Banking executive will deliver ILA lecture
John A. Allison, chairman and CEO of BB&T Corp., will present
an executive lecture titled, “Leadership and Values,”
at 3:30 p.m. Sept. 21 in room 101 of the Student Learning Center.
Allison’s lecture, one in a series sponsored by UGA’s
Terry College of Business and its Institute for Leadership Advancement,
is open free to the public.
BB&T Corp., headquartered in Winston-Salem, N.C., is one
of the fastest growing banking companies in the Southeast, with
more than $97 billion in assets. Its bank subsidiaries operate
more than 1,400 branch offices in the Carolinas, Virginia, West
Virginia, Kentucky, Georgia, Maryland, Tennessee, Alabama, Indiana,
Florida and Washington, D.C.
The ILA’s Executive Leadership Speaker Series brings established,
well-known leaders from a variety of organizations to campus.

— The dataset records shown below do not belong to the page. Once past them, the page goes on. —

(** * MoodleReplacement: a shallow embedding of [MoodleReplacement.c]

    The program keeps three global fixed-size arrays ([students], [exams],
    [grades]) with their fill counts, reads [input.txt] line by line with
    [fgets], dispatches on the first word of each line and prints one
    response per command to [output.txt].

    The embedding follows the C text function by function.  [int] values
    are integers of [Z]; C strings are values of [string]; a global array is
    a list holding one element per cell, read and written by index; the text
    written to [output] is returned by each function.  An access outside an
    array or a buffer is undefined behaviour in C and is the outcome
    [Undef] here.

    A [for] or [while] loop is a recursive function on the number of turns
    it may still take, with the loop test as the C text has it; its caller
    hands it the number of turns the loop can need; a later part of the file
    shows that this number always suffices. *)

From Stdlib Require Import ZArith Ascii String DecimalString DecimalPos.
From stdpp Require Import base list strings.

Open Scope Z_scope.

(** ** Outcomes of C code *)

Inductive outcome (A : Type) : Type :=
| Ok (a : A)      (* normal completion *)
| Undef           (* undefined behaviour: out-of-bounds access, indeterminate read *)
| OutOfFuel.      (* the loop bound handed to a loop function was too small *)

Arguments Ok {A} a.
Arguments Undef {A}.
Arguments OutOfFuel {A}.

#[global] Instance outcome_bind : MBind outcome := fun A B k m =>
  match m with
  | Ok a => k a
  | Undef => Undef
  | OutOfFuel => OutOfFuel
  end.

(** ** The constants of the program *)

Definition MAX_STUDENTS : Z := 100.
Definition MAX_EXAMS : Z := 100.
Definition MAX_NAME_LENGTH : Z := 100.
Definition MAX_FACULTY_LENGTH : Z := 100.
Definition MAX_TYPE_LENGTH : Z := 20.
Definition MAX_COMMAND_LENGTH : Z := 256.
Definition MAX_GRADES : Z := MAX_EXAMS * MAX_STUDENTS.

(** ** Arrays and strings *)

(** [a[i]] read as an rvalue. *)
Definition rd {A} (a : list A) (i : Z) : outcome A :=
  if 0 <=? i then
    match a !! Z.to_nat i with
    | Some x => Ok x
    | None => Undef
    end
  else Undef.

(** [a[i] = x]. *)
Definition wr {A} (a : list A) (i : Z) (x : A) : outcome (list A) :=
  if (0 <=? i) && (i <? Z.of_nat (length a)) then Ok (<[Z.to_nat i := x]> a)
  else Undef.

Definition strlen (s : string) : Z := Z.of_nat (String.length s).

(** [strcpy(dest, src)] into a buffer of [cap] bytes: the characters of
    [src] and the terminating zero must fit. *)
Definition strcpy (cap : Z) (src : string) : outcome string :=
  if strlen src <? cap then Ok src else Undef.

(** [strcmp(a, b) == 0]. *)
Definition streq (a b : string) : bool := bool_decide (a = b).

(** [isalpha] in the "C" locale, the only one the program runs in: the
    letters of ASCII, and no byte above 127. *)
Definition isalpha (c : ascii) : bool :=
  let n := Z.of_nat (nat_of_ascii c) in
  ((65 <=? n) && (n <=? 90)) || ((97 <=? n) && (n <=? 122)).

(** [isspace] in the "C" locale: space, \t, \n, \v, \f, \r. *)
Definition isspace (c : ascii) : bool :=
  let n := Z.of_nat (nat_of_ascii c) in
  (n =? 32) || ((9 <=? n) && (n <=? 13)).

(** [%d] of [fprintf]. *)
Definition fmt_d (z : Z) : string := NilZero.string_of_int (Z.to_int z).

Definition nl : string := String (ascii_of_nat 10) "".

(** ** The data *)

Record Student := mkStudent { s_id : Z; s_name : string; s_faculty : string }.
Record Exam := mkExam { e_id : Z; e_type : string; e_info : string }.
Record Grade := mkGrade { g_exam_id : Z; g_student_id : Z; g_grade : Z }.

(** The globals of the program. *)
Record Store := mkStore {
  students : list Student;
  exams : list Exam;
  grades : list Grade;
  student_count : Z;
  exam_count : Z;
  grade_count : Z
}.

(** Objects of static storage are zero-initialised. *)
Definition init : Store :=
  {| students := replicate (Z.to_nat MAX_STUDENTS) (mkStudent 0 "" "");
     exams := replicate (Z.to_nat MAX_EXAMS) (mkExam 0 "" "");
     grades := replicate (Z.to_nat MAX_GRADES) (mkGrade 0 0 0);
     student_count := 0; exam_count := 0; grade_count := 0 |}.

Definition set_students (st : Store) (a : list Student) (n : Z) : Store :=
  {| students := a; exams := exams st; grades := grades st;
     student_count := n; exam_count := exam_count st;
     grade_count := grade_count st |}.

Definition set_exams (st : Store) (a : list Exam) (n : Z) : Store :=
  {| students := students st; exams := a; grades := grades st;
     student_count := student_count st; exam_count := n;
     grade_count := grade_count st |}.

Definition set_grades (st : Store) (a : list Grade) (n : Z) : Store :=
  {| students := students st; exams := exams st; grades := a;
     student_count := student_count st; exam_count := exam_count st;
     grade_count := n |}.

(** ** Record Store operations *)

(** The loop of [find_student], entered with loop variable [i]. *)
Fixpoint find_student_loop (fuel : nat) (st : Store) (id i : Z) : outcome Z :=
  if i <? student_count st then
    match fuel with
    | O => OutOfFuel
    | S fuel' =>
        s ← rd (students st) i;
        if s_id s =? id then Ok i
        else find_student_loop fuel' st id (i + 1)
    end
  else Ok (-1).

Definition find_student (st : Store) (id : Z) : outcome Z :=
  find_student_loop (Z.to_nat (student_count st)) st id 0.

Fixpoint find_exam_loop (fuel : nat) (st : Store) (id i : Z) : outcome Z :=
  if i <? exam_count st then
    match fuel with
    | O => OutOfFuel
    | S fuel' =>
        e ← rd (exams st) i;
        if e_id e =? id then Ok i
        else find_exam_loop fuel' st id (i + 1)
    end
  else Ok (-1).

Definition find_exam (st : Store) (id : Z) : outcome Z :=
  find_exam_loop (Z.to_nat (exam_count st)) st id 0.

Definition valid_faculty (faculty : string) : bool :=
  streq faculty "SoftwareEngineering" ||
  streq faculty "ComputerScience" ||
  streq faculty "DataScience" ||
  streq faculty "CyberSecurity" ||
  streq faculty "InformationTechnology" ||
  streq faculty "ProgrammingLanguagesAndCompilers".

(** [for (i = 0; name[i] != '\0'; i++) if (!isalpha(name[i])) ...]. *)
Fixpoint all_alpha (name : string) : bool :=
  match name with
  | EmptyString => true
  | String c rest => if isalpha c then all_alpha rest else false
  end.

(** The three assignments to [students[student_count]] are one write of the
    whole cell. *)
Definition add_student (st : Store) (id : Z) (name faculty : string)
  : outcome (Store * string) :=
  found ← find_student st id;
  if negb (found =? -1) then
    Ok (st, "Student: " +:+ fmt_d id +:+ " already exists" +:+ nl)
  else if (MAX_NAME_LENGTH <=? strlen name) || (MAX_FACULTY_LENGTH <=? strlen faculty) then
    Ok (st, "Invalid name or faculty length" +:+ nl)
  else if negb (valid_faculty faculty) then
    Ok (st, "Invalid faculty" +:+ nl)
  else if negb (all_alpha name) then
    Ok (st, "Invalid name" +:+ nl)
  else
    name' ← strcpy MAX_NAME_LENGTH name;
    faculty' ← strcpy MAX_FACULTY_LENGTH faculty;
    a ← wr (students st) (student_count st) (mkStudent id name' faculty');
    Ok (set_students st a (student_count st + 1),
        "Student: " +:+ fmt_d id +:+ " added" +:+ nl).

Definition add_exam (st : Store) (id : Z) (type info : string)
  : outcome (Store * string) :=
  found ← find_exam st id;
  if negb (found =? -1) then
    Ok (st, "Exam: " +:+ fmt_d id +:+ " already exists" +:+ nl)
  else if (MAX_TYPE_LENGTH <=? strlen type) || (MAX_NAME_LENGTH <=? strlen info) then
    Ok (st, "Invalid type or info length" +:+ nl)
  else
    type' ← strcpy MAX_TYPE_LENGTH type;
    info' ← strcpy MAX_NAME_LENGTH info;
    a ← wr (exams st) (exam_count st) (mkExam id type' info');
    Ok (set_exams st a (exam_count st + 1),
        "Exam: " +:+ fmt_d id +:+ " added" +:+ nl).

Definition add_grade (st : Store) (exam_id student_id grade_value : Z)
  : outcome (Store * string) :=
  if (grade_value <? 0) || (100 <? grade_value) then
    Ok (st, "Invalid grade" +:+ nl)
  else
    si ← find_student st student_id;
    if si =? -1 then Ok (st, "Student not found" +:+ nl)
    else
      ei ← find_exam st exam_id;
      if ei =? -1 then Ok (st, "Exam not found" +:+ nl)
      else
        a ← wr (grades st) (grade_count st) (mkGrade exam_id student_id grade_value);
        Ok (set_grades st a (grade_count st + 1),
            "Grade " +:+ fmt_d grade_value +:+ " added for the student: "
              +:+ fmt_d student_id +:+ nl).

(** The two [strcpy] into [exams[index]] leave its [id] as it is. *)
Definition update_exam (st : Store) (id : Z) (new_type new_info : string)
  : outcome (Store * string) :=
  index ← find_exam st id;
  if index =? -1 then Ok (st, "Exam not found" +:+ nl)
  else if negb (streq new_type "WRITTEN") && negb (streq new_type "DIGITAL") then
    Ok (st, "Invalid exam type" +:+ nl)
  else
    e ← rd (exams st) index;
    type' ← strcpy MAX_TYPE_LENGTH new_type;
    info' ← strcpy MAX_NAME_LENGTH new_info;
    a ← wr (exams st) index (mkExam (e_id e) type' info');
    Ok (set_exams st a (exam_count st),
        "Exam: " +:+ fmt_d id +:+ " updated" +:+ nl).

Fixpoint update_grade_loop (fuel : nat) (st : Store)
    (exam_id student_id new_grade i : Z) : outcome (Store * string) :=
  if i <? grade_count st then
    match fuel with
    | O => OutOfFuel
    | S fuel' =>
        g ← rd (grades st) i;
        if (g_exam_id g =? exam_id) && (g_student_id g =? student_id) then
          a ← wr (grades st) i (mkGrade (g_exam_id g) (g_student_id g) new_grade);
          Ok (set_grades st a (grade_count st),
              "Grade " +:+ fmt_d new_grade +:+ " updated for the student: "
                +:+ fmt_d student_id +:+ nl)
        else update_grade_loop fuel' st exam_id student_id new_grade (i + 1)
    end
  else Ok (st, "Student not found" +:+ nl).

Definition update_grade (st : Store) (exam_id student_id new_grade : Z)
  : outcome (Store * string) :=
  if (new_grade <? 0) || (100 <? new_grade) then
    Ok (st, "Invalid grade" +:+ nl)
  else
    update_grade_loop (Z.to_nat (grade_count st)) st exam_id student_id new_grade 0.

(** [for (j = i; j < n - 1; j++) a[j] = a[j + 1];] *)
Fixpoint shift_left {A} (fuel : nat) (a : list A) (n j : Z) : outcome (list A) :=
  if j <? n - 1 then
    match fuel with
    | O => OutOfFuel
    | S fuel' =>
        x ← rd a (j + 1);
        a' ← wr a j x;
        shift_left fuel' a' n (j + 1)
    end
  else Ok a.

(** The grade-removal loop of [delete_student]; [a] and [n] are [grades]
    and [grade_count], both changed by the loop. *)
Fixpoint delete_grades_loop (fuel : nat) (a : list Grade) (n : Z) (id i : Z)
  : outcome (list Grade * Z) :=
  if i <? n then
    match fuel with
    | O => OutOfFuel
    | S fuel' =>
        g ← rd a i;
        if g_student_id g =? id then
          a' ← shift_left (Z.to_nat (n - 1 - i)) a n i;
          delete_grades_loop fuel' a' (n - 1) id (i - 1 + 1)
        else delete_grades_loop fuel' a n id (i + 1)
    end
  else Ok (a, n).
(** * mpllayout: a shallow embedding of the placement solver

    The development follows the package layout of [src/mpllayout]:
    [base.py] (elements, the recursive solver), [pin.py], [ruler.py],
    [frame.py] and [layout.py].  Python objects live in a heap of frames;
    a frame owns its two rulers and a ruler owns its three pins, so a pin
    is addressed by the frame that holds it, the axis and the pin name.
    Coordinates are IEEE binary64 numbers, as Python's [float]; an
    integer given where a coordinate or a length is expected is taken at
    the float it converts to in the arithmetic it enters.  The solver is
    recursive over a graph that may have cycles, so its model takes a
    recursion budget; it is shown below that a budget above the number
    of nodes is never exhausted. *)

From Stdlib Require Import Floats.PrimFloat.
From Stdlib Require Import Ascii String List Bool Arith Lia Permutation.
From stdpp Require Import base list strings.

Set Default Proof Using "Type".
Open Scope string_scope.

(** ** Python numbers and comparisons *)

Module Py.

(** [x < y], [x > y], [x == y] on floats; every comparison with a NaN is
    false. *)
Definition lt (x y : float) : bool := PrimFloat.ltb x y.
Definition gt (x y : float) : bool := PrimFloat.ltb y x.
Definition eq (x y : float) : bool := PrimFloat.eqb x y.
Definition le (x y : float) : bool := PrimFloat.leb x y.

Definition zero : float := 0%float.

(** [math.isinf] *)
Definition isinf (x : float) : bool :=
  PrimFloat.eqb x infinity || PrimFloat.eqb x neg_infinity.

(** The default relative tolerance [1e-09] of [math.isclose], as the
    binary64 number that literal denotes. *)
Definition rel_tol : float := 0x1.12e0be826d695p-30%float.

(** [math.isclose(a, b)] with the default [rel_tol] and [abs_tol = 0.0]. *)
Definition isclose (a b : float) : bool :=
  if eq a b then true
  else if isinf a || isinf b then false
  else
    let diff := PrimFloat.abs (PrimFloat.sub b a) in
    le diff (PrimFloat.abs (PrimFloat.mul rel_tol b))
    || le diff (PrimFloat.abs (PrimFloat.mul rel_tol a))
    || le diff zero.

(** [max(a, b, c)]: the first argument is kept until a later one is
    strictly greater. *)
Definition max2 (acc item : float) : float := if gt item acc then item else acc.
Definition max3 (a b c : float) : float := max2 (max2 a b) c.
Definition min2 (acc item : float) : float := if lt item acc then item else acc.

(** ASCII part of [str.lower]. *)
Definition lower_ascii (c : ascii) : ascii :=
  let n := nat_of_ascii c in
  if (65 <=? n)%nat && (n <=? 90)%nat then ascii_of_nat (n + 32) else c.

Fixpoint lower (s : string) : string :=
  match s with
  | EmptyString => EmptyString
  | String c s' => String (lower_ascii c) (lower s')
  end.

(** [c in s] for a one-character string [c]. *)
Fixpoint contains_char (c : ascii) (s : string) : bool :=
  match s with
  | EmptyString => false
  | String c' s' => if Ascii.eqb c c' then true else contains_char c s'
  end.

(** [sep.join(l)] *)
Fixpoint join (sep : string) (l : list string) : string :=
  match l with
  | [] => ""
  | [x] => x
  | x :: l' => x ++ sep ++ join sep l'
  end.

(** A value handed over where a pair of numbers is expected: a tuple, a
    list, or anything else. *)
Inductive value :=
| Tuple (items : list float)
| List (items : list float)
| Other.

End Py.

(** ** Exceptions and the state-and-exception monad *)

Inductive exn :=
| PlacementError
| CircularDependencyError (msg : string)
| DependencyUnplacedError
| IncomplyingPlacementError
| PlacementUnsolvableError
| ValueError
| TypeError
| NameError
| AttributeError
| AssertionError
| ZeroDivisionError
| RecursionError.

(** The classes under [PlaceableElementBase.PlacementError]. *)
Definition is_placement_error (e : exn) : bool :=
  match e with
  | PlacementError | CircularDependencyError _ | DependencyUnplacedError
  | IncomplyingPlacementError | PlacementUnsolvableError => true
  | _ => false
  end.

(** A call returns, raises, or exhausts the recursion budget of the model. *)
Inductive outcome (A : Type) :=
| Ok (a : A)
| Raise (e : exn)
| OutOfFuel.
Arguments Ok {A} a.
Arguments Raise {A} e.
Arguments OutOfFuel {A}.

Definition M (S A : Type) : Type := S -> outcome A * S.

Definition ret {S A} (a : A) : M S A := fun s => (Ok a, s).
Definition raise {S A} (e : exn) : M S A := fun s => (Raise e, s).
Definition out_of_fuel {S A} : M S A := fun s => (OutOfFuel, s).
Definition bind {S A B} (m : M S A) (k : A -> M S B) : M S B :=
  fun s =>
    match m s with
    | (Ok a, s') => k a s'
    | (Raise e, s') => (Raise e, s')
    | (OutOfFuel, s') => (OutOfFuel, s')
    end.
Definition gets {S A} (f : S -> A) : M S A := fun s => (Ok (f s), s).
Definition modify {S} (f : S -> S) : M S unit := fun s => (Ok tt, f s).

Declare Scope py_scope.
Delimit Scope py_scope with py.
Notation "x <- c1 ;; c2" := (bind c1 (fun x => c2))
  (at level 100, c1 at next level, right associativity) : py_scope.
Notation "c1 ;; c2" := (bind c1 (fun _ => c2))
  (at level 100, right associativity) : py_scope.
Open Scope py_scope.

(** [for x in l: body(x)] *)
Fixpoint for_each {S A} (l : list A) (body : A -> M S unit) : M S unit :=
  match l with
  | [] => ret tt
  | x :: l' => body x ;; for_each l' body
  end.

(** Run a computation on a component of a larger state. *)
Definition zoom {S T A} (get : T -> S) (set : S -> T -> T) (m : M S A) : M T A :=
  fun t => let '(r, s') := m (get t) in (r, set s' t).

(** ** The object graph *)

(** The pins of a ruler, in the insertion order of [pins_dict]
    ([LinearRuler.init_pins]). *)
Inductive PinName := pmax | pmid | pmin.
Inductive Axis := h_ruler | v_ruler.

#[global] Instance PinName_eq_dec : EqDecision PinName.
Proof. solve_decision. Defined.
#[global] Instance Axis_eq_dec : EqDecision Axis.
Proof. solve_decision. Defined.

In these student-oriented forums, guest speakers discuss their
leadership styles and experience.
Three faculty receive Fulbright awards
Three UGA professors, R.G. Brown, Christopher Peterson and Fausto
Sarmiento, recently received awards from the Fulbright Scholars
Program.
Brown, associate professor of sculpture in the Lamar Dodd School
of Art and the director of the Studies Abroad Program in Cortona,
Italy, traveled to Ghana where he participated in the African
Regional Research Program to construct a Ghanaian style dugout
boat with the help of the fishing village at Keta.
Peterson, associate professor of forest ecology in plant biology,
traveled to Helsinki, Finland, last month to conduct research
on wind damage to forests and how they recover from such damage.
Sarmiento, director of the UGA’s Office of International
Education and assistant professor of environmental design, was
awarded a Fulbright Scholar award to participate in the International
Education Administrators program in Japan. Along with four other
administrators from international education programs at Michigan
State, Illinois (Urbana-Champaign), Indiana, Tulane and Illinois
(Chicago), Sarmiento visited several campuses throughout Japan
to expand international understanding and to share expertise
with higher education institutions.
Georgia Review publishes special
collection of poetry, essays on poetry
The Georgia Review has published a special gathering
of poetry and essays on poetry for its summer 2004 issue, titled
“Poetry and Poiesis.”
In a uniquely broad range of writing bracketed between Jim Ferris’s
“The Enjambed Body: A Step Toward a Crippled Poetics”
(wherein the author explores the effects of a physical anomaly
on his artistic intuitions) and Garrett Hongo’s “The
Mirror Diary” (a richly nuanced and ultimately radical
exploration of manifestations of cultural identity in the foundation
of the creative act), the summer issue writers explore the creative
tension between the cultural fact of poetry as a normative force
and the anarchic, personal, physical struggle of creation.
“The poems [in this issue] make most other lit mags seem
like ‘lite’ verse,” according to Stanley Plumly,
whose essay “The Intimate Sublime” appears in the
publication.
The issue also highlights the work of a number of poets, including
Aliki Barnstone, J.T. Barbarese, Laure-Anne Bosselaar, Al Braselton,
Fleda Brown, Frederick Busch, Stacie Cassarino, David Clewell,
Jim Daniels, Rita Dove, Norman Dubie, Sascha Feinstein, Sonia
Gernes, Albert Goldbarth, Vicki Hearne, Bob Hicok, Philip Levine,
Campbell McGrath, Irene McKinney, Lawrence Raab, Tracy Ryan,
Grace Schulman, Gerald Stern and Susan Wood. Also appearing
in the summer issue is Sydney Lea’s 30-page poem, “A
Man Walked Out.”
The summer 2004 issue of the Georgia Review is on sale now.